One last log law question. little more trickier.

[Senjai]

Homework Statement

$$10^{log_{100}4}$$ Evaluate.

I'm on a school computer, i cannot see TEX images. Sorry if their not 100% correct.[/color]

The Attempt at a Solution

I solved this answer, and got 2. i did this by making the above equation:

$$100^\frac{1}{2}(log_{100}4)$$
then using a log law to get 4 to the power of 1/2 and solved for 2 using the "double base rule"

I was told their was a way to do the same thing, but for the exponent and not the base.

how do you solve: $$10^{log_{10^2}4}$$ somehow it still gives a power of 1/2 to the value 4 but i don't understand how to put it there.
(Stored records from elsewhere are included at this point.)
(** The rows that stay in the queue are those the batch query left out. *)
Lemma queue_after_cycle cfg w db db' n :
  process_batch cfg w db = Ok (db', n) ->
  (forall k id r result,
     select_unscreened (distress_reports db) (SPAM_WORKER_BATCH_SIZE cfg) !! k = Some (id, r) ->
     classify_with_llm cfg (post w k) (origin r) (abuse_type r)
       (float_or (agent_severity_score r) Py.f0_5) (str_or (transcript_snippet r) "")
     = Some result ->
     stored_text w (v_spam_status result) <> Ok (Some "UNSCREENED")) ->
  unscreened_rows (distress_reports db')
  ≡ₚ drop (SPAM_WORKER_BATCH_SIZE cfg) (sorted_rows (distress_reports db)).
Proof.
  intros Hpb Hv.
  set (limit := SPAM_WORKER_BATCH_SIZE cfg) in *.
  set (sorted := sorted_rows (distress_reports db)).
  pose proof (sorted_NoDup (distress_reports db)) as Hnd. fold sorted in Hnd.
  rewrite <- (take_drop limit sorted), fmap_app in Hnd.
  apply NoDup_app in Hnd as (_ & Hdisj & Hnd2).
  apply NoDup_Permutation.
  - apply unscreened_rows_NoDup.
  - eapply NoDup_fmap_1, Hnd2.
  - intros [id r]. rewrite unscreened_rows_elem_of. split.
    + intros [Hr Hs].
      destruct (process_batch_row cfg w db db' n id Hpb) as [E|(k & r0 & r1 & Hk & Hr0 & Hu & E)].
      * rewrite E in Hr.
        assert (Hin : (id, r) ∈ sorted) by (apply sorted_elem_of; auto).
        rewrite <- (take_drop limit sorted) in Hin.
        apply elem_of_app in Hin as [Hin|Hin]; [|exact Hin]. exfalso.
        change (take limit sorted) with (select_unscreened (distress_reports db) limit) in Hin.
        apply list_elem_of_lookup_1 in Hin as [k Hk].
        destruct (process_batch_selected cfg w db db' n k id r Hpb Hk) as (r1 & Hu & Hrow).
        rewrite E, Hr in Hrow. injection Hrow as <-.
        apply update_for_Ok in Hu
          as [(verdict & status & label & bucket & Hc & H1 & _ & _ & Heq)|[Hc Heq]];
          rewrite Heq in Hs; cbn in Hs.
        -- apply (Hv k id r verdict Hk Hc). rewrite H1, Hs. reflexivity.
        -- discriminate.
      * exfalso. rewrite E in Hr. injection Hr as <-.
        apply update_for_Ok in Hu
          as [(verdict & status & label & bucket & Hc & H1 & _ & _ & Heq)|[Hc Heq]];
          rewrite Heq in Hs; cbn in Hs.
        -- apply (Hv k id r0 verdict Hk Hc). rewrite H1, Hs. reflexivity.
        -- discriminate.
    + intros Hin.
      assert (Hin' : (id, r) ∈ sorted)
        by (rewrite <- (take_drop limit sorted); apply elem_of_app; right; exact Hin).
      apply sorted_elem_of in Hin' as [Hr Hs]. split; [|exact Hs].
      destruct (process_batch_row cfg w db db' n id Hpb) as [E|(k & r0 & r1 & Hk & Hr0 & _ & E)];
        [rewrite E; exact Hr|exfalso].
      apply (Hdisj id).
      * apply list_elem_of_fmap. exists (id, r0). split; [reflexivity|].
        eapply list_elem_of_lookup_2. exact Hk.
      * apply list_elem_of_fmap. exists (id, r). split; [reflexivity|exact Hin].
Qed.
(** * go-amizone: session orchestration and resilient extraction

    A shallow embedding of the login state machine ([amizone.Client]), the
    CapSolver client ([capsolver.Client]), the session cache
    ([server.SessionCache]) and the marks extractor ([parse.Courses]) of
    go-amizone, followed by the properties its specification states about
    them.

    Conventions of the embedding:
    - a Go [string] is a Rocq [string] (a sequence of bytes);
    - a Go [error] is its message, [nil] is [None];
    - [time.Time] and [time.Duration] are integers counting nanoseconds;
    - everything the code reads from the outside (the portal, the solving
      service, the clock) comes from an explicit environment, and everything
      it does to the outside is appended to a trace of events. *)

From Stdlib Require Import ZArith QArith Lia List Bool Ascii String DecimalString.
From stdpp Require Import base gmap strings.
From Equations Require Import Equations.

Local Open Scope string_scope.
Local Open Scope Z_scope.

(** ** Go's [strings] package, on ASCII text *)

Module Strings.

Definition is_lower (c : ascii) : bool :=
  ((97 <=? nat_of_ascii c) && (nat_of_ascii c <=? 122))%nat.

Definition upper_byte (c : ascii) : ascii :=
  if is_lower c then ascii_of_nat (nat_of_ascii c - 32) else c.

(** [strings.ToUpper]; bytes outside [a-z] are left as they are (Go maps
    non-ASCII runes through the Unicode tables, which is not modelled). *)
Fixpoint ToUpper (s : string) : string :=
  match s with
  | EmptyString => EmptyString
  | String c r => String (upper_byte c) (ToUpper r)
  end.

(** White space as [unicode.IsSpace] sees it below U+0080. *)
Definition is_space (c : ascii) : bool :=
  let n := nat_of_ascii c in
  ((n =? 9) || (n =? 10) || (n =? 11) || (n =? 12) || (n =? 13) || (n =? 32))%nat.

Fixpoint TrimLeftSpace (s : string) : string :=
  match s with
  | EmptyString => EmptyString
  | String c r => if is_space c then TrimLeftSpace r else s
  end.

Fixpoint TrimRightSpace (s : string) : string :=
  match s with
  | EmptyString => EmptyString
  | String c r =>
      match TrimRightSpace r with
      | EmptyString => if is_space c then EmptyString else String c EmptyString
      | r' => String c r'
      end
  end.

(** [strings.TrimSpace] *)
Definition TrimSpace (s : string) : string := TrimRightSpace (TrimLeftSpace s).

(** [strings.HasPrefix] *)
Fixpoint HasPrefix (s p : string) : bool :=
  match p, s with
  | EmptyString, _ => true
  | String _ _, EmptyString => false
  | String a p', String b s' => if Ascii.eqb a b then HasPrefix s' p' else false
  end.

Fixpoint replace_from (old new : string) (skip : nat) (s : string) : string :=
  match s with
  | EmptyString =>
      match skip, old with
      | O, EmptyString => new
      | _, _ => EmptyString
      end
  | String c r =>
      match skip with
      | S k => replace_from old new k r
      | O =>
          if HasPrefix s old then
            new ++ match String.length old with
                   | O => String c (replace_from old new O r)
                   | S k => replace_from old new k r
                   end
          else String c (replace_from old new O r)
      end
  end.

(** [strings.ReplaceAll]: non-overlapping occurrences, left to right. *)
Definition ReplaceAll (s old new : string) : string := replace_from old new O s.

(** [strings.Contains] *)
Fixpoint Contains (s sub : string) : bool :=
  HasPrefix s sub ||
  match s with
  | EmptyString => false
  | String _ r => Contains r sub
  end.

End Strings.

(** ** Go's [time] package *)

Module GoTime.

(** A [time.Time] is the number of nanoseconds since the zero [Time]
    (January 1, year 1, 00:00 UTC), so that the zero value of a struct
    field of type [time.Time] is [0]. *)
Definition Time := Z.
Definition Duration := Z.

Definition Nanosecond : Duration := 1.
Definition Second : Duration := 1000000000.
Definition Minute : Duration := 60 * Second.
Definition Hour : Duration := 60 * Minute.

Definition minDuration : Duration := - 2 ^ 63.
Definition maxDuration : Duration := 2 ^ 63 - 1.

Definition zero : Time := 0.

(** [t.Sub(u)]: the difference, or the largest (smallest) [Duration] when
    it does not fit in an int64. *)
Definition Sub (t u : Time) : Duration :=
  if t - u <? minDuration then minDuration
  else if maxDuration <? t - u then maxDuration
  else t - u.

(** [time.Since(t)] is [time.Now().Sub(t)]. *)
Definition Since (now t : Time) : Duration := Sub now t.

End GoTime.

(** ** Go's [regexp] package: a backtracking matcher

    Go documents its (non-POSIX) matching as leftmost-first: among the
    matches that start leftmost, the one a backtracking search finds first.
    [run] is that search, in continuation-passing style: alternatives are
    tried left to right and a repetition prefers one more iteration. *)

Module Regexp.

Inductive regex : Type :=
| Class (p : ascii -> bool)
| Empty
| Cat (r1 r2 : regex)
| Alt (r1 r2 : regex)
| Star (r : regex)
| Group (n : nat) (r : regex).

Definition Plus (r : regex) : regex := Cat r (Star r).
Definition Quest (r : regex) : regex := Alt r Empty.
Definition Lit (c : ascii) : regex := Class (Ascii.eqb c).

Definition is_digit (c : ascii) : bool :=
  ((48 <=? nat_of_ascii c) && (nat_of_ascii c <=? 57))%nat.

(** [\s] is [[\t\n\f\r ]] in Go's syntax. *)
Definition is_perl_space (c : ascii) : bool :=
  let n := nat_of_ascii c in
  ((n =? 9) || (n =? 10) || (n =? 12) || (n =? 13) || (n =? 32))%nat.

Definition digit : regex := Class is_digit.
Definition space : regex := Class is_perl_space.

Definition captures : Type := list (nat * list ascii).
Definition answer : Type := option (list ascii * captures).

(** The input consumed between two suffixes of one string. *)
Definition consumed (s s' : list ascii) : list ascii :=
  firstn (List.length s - List.length s') s.

Fixpoint run (r : regex) (s : list ascii) (caps : captures)
    (k : list ascii -> captures -> answer) {struct r} : answer :=
  match r with
  | Class p =>
      match s with
      | c :: s' => if p c then k s' caps else None
      | [] => None
      end
  | Empty => k s caps
  | Cat r1 r2 => run r1 s caps (fun s' caps' => run r2 s' caps' k)
  | Alt r1 r2 =>
      match run r1 s caps k with
      | Some a => Some a
      | None => run r2 s caps k
      end
  | Star r1 =>
      (fix iterate (fuel : nat) (s : list ascii) (caps : captures) : answer :=
         match fuel with
         | O => k s caps
         | S fuel' =>
             match run r1 s caps
                     (fun s' caps' =>
                        if (List.length s' <? List.length s)%nat
                        then iterate fuel' s' caps' else None) with
             | Some a => Some a
             | None => k s caps
             end
         end) (List.length s) s caps
  | Group n r1 =>
      run r1 s caps (fun s' caps' => k s' ((n, consumed s s') :: caps'))
  end.

(** The leftmost match: the first start position at which [run] succeeds. *)
Fixpoint find (r : regex) (s : list ascii) : option (list ascii * captures) :=
  match run r s [] (fun s' caps => Some (s', caps)) with
  | Some (s', caps) => Some (consumed s s', caps)
  | None =>
      match s with
      | [] => None
      | _ :: s' => find r s'
      end
  end.

Fixpoint NumSubexp (r : regex) : nat :=
  match r with
  | Class _ | Empty => O
  | Cat r1 r2 | Alt r1 r2 => (NumSubexp r1 + NumSubexp r2)%nat
  | Star r1 => NumSubexp r1
  | Group _ r1 => S (NumSubexp r1)
  end.

Fixpoint capture (n : nat) (caps : captures) : list ascii :=
  match caps with
  | [] => []
  | (m, text) :: rest => if (n =? m)%nat then text else capture n rest
  end.

(** [re.FindStringSubmatch(s)]: the match and the text of each group, or
    [nil] when there is no match. *)
Definition FindStringSubmatch (r : regex) (s : string) : list string :=
  match find r (list_ascii_of_string s) with
  | None => []
  | Some (whole, caps) =>
      string_of_list_ascii whole ::
      List.map (fun n => string_of_list_ascii (capture n caps)) (seq 1 (NumSubexp r))
  end.

(** [re.FindString(s)]: the match, or the empty string. *)
Definition FindString (r : regex) (s : string) : string :=
  match find r (list_ascii_of_string s) with
  | None => EmptyString
  | Some (whole, _) => string_of_list_ascii whole
  end.

End Regexp.

(** ** Go's [strconv] package, for the numerals the extractors read *)

Module Strconv.

Inductive NumError : Type := ErrSyntax | ErrRange.

Definition digit_value (c : ascii) : Z := Z.of_nat (nat_of_ascii c) - 48.

(** The value of a non-empty string of decimal digits. *)
Fixpoint digits_from (acc : Z) (s : string) : option Z :=
  match s with
  | EmptyString => Some acc
  | String c r =>
      if Regexp.is_digit c then digits_from (10 * acc + digit_value c) r else None
  end.

Definition digits (s : string) : option Z :=
  match s with
  | EmptyString => None
  | _ => digits_from 0 s
  end.

(** [strconv.Atoi] on an unsigned decimal numeral; [int] is 64 bits wide. *)
Definition Atoi (s : string) : Z + NumError :=
  match digits s with
  | None => inr ErrSyntax
  | Some n => if n <=? 2 ^ 63 - 1 then inl n else inr ErrRange
  end.

(** The conversion [int32(n)]: the low 32 bits, read as a signed number. *)
Definition int32 (n : Z) : Z := (n + 2 ^ 31) mod 2 ^ 32 - 2 ^ 31.

(** A finite [float32], as the reduced fraction it denotes. *)
Definition float32 : Type := Q.

Definition float32_zero : float32 := 0 # 1.

(** [n / d] divided by [2 ^ e], as a numerator and a denominator. *)
Definition scale (n d e : Z) : Z * Z :=
  if 0 <=? e then (n, d * 2 ^ e) else (n * 2 ^ (- e), d).
(** * Beacon / GeoData / get_coords.py

    A shallow embedding of the landmark geocoding script: the line
    extractor (a backtracking match of the script's regular expression),
    the resolver with its fallback query and retry loop, and the reporter
    that writes the CSV file.

    Text is a list of Unicode code points, floats are binary64 values
    (PrimFloat), the file system is a finite map from file names to text,
    and the script's effects (requests, sleeps, file writes, exceptions)
    live in a small state-and-exception monad.  The builtin [float], the
    text of a float, [urllib.parse.quote], the Unicode digit table and the
    answers of the network are parameters.  Console output is left out, and
    opening and writing the CSV file is taken to succeed. *)

From Stdlib Require Import NArith ZArith QArith PrimFloat Uint63 Ascii List Lia.
From stdpp Require Import base list gmap strings.

Local Open Scope N_scope.

(** ** Text *)

(** A Python [str]: a sequence of code points. *)
Abbreviation str := (list N).

(** The code points of an ASCII literal. *)
Fixpoint lit (s : string) : str :=
  match s with
  | EmptyString => []
  | String a s' => Ascii.N_of_ascii a :: lit s'
  end.

(** [str.isspace] on one code point, also the class [\s] of [re] on text
    patterns (CPython's [_PyUnicode_IsWhitespace]). *)
Definition isspace (c : N) : bool :=
  ((0x09 <=? c) && (c <=? 0x0D)) || ((0x1C <=? c) && (c <=? 0x20))
  || (c =? 0x85) || (c =? 0xA0) || (c =? 0x1680)
  || ((0x2000 <=? c) && (c <=? 0x200A))
  || (c =? 0x2028) || (c =? 0x2029) || (c =? 0x202F) || (c =? 0x205F)
  || (c =? 0x3000).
i tried putting it in exponential form:

$$10^{2x} = 4$$

and i guess ed by dividing both exponents by 2 to get:

$$10^x = 4^{\frac{1}{2}}$$

but 10 and 4 arent the same base. Is this correct?

Thanks,
Senjai

 

[Donaldos]

Maybe you can use the identity:

$$\log_{100} x=\frac{\log_{10} x}{\log_{10} 100}$$

?

 

[Mark44]

And in Donaldos's formula, log₁₀100 = 2.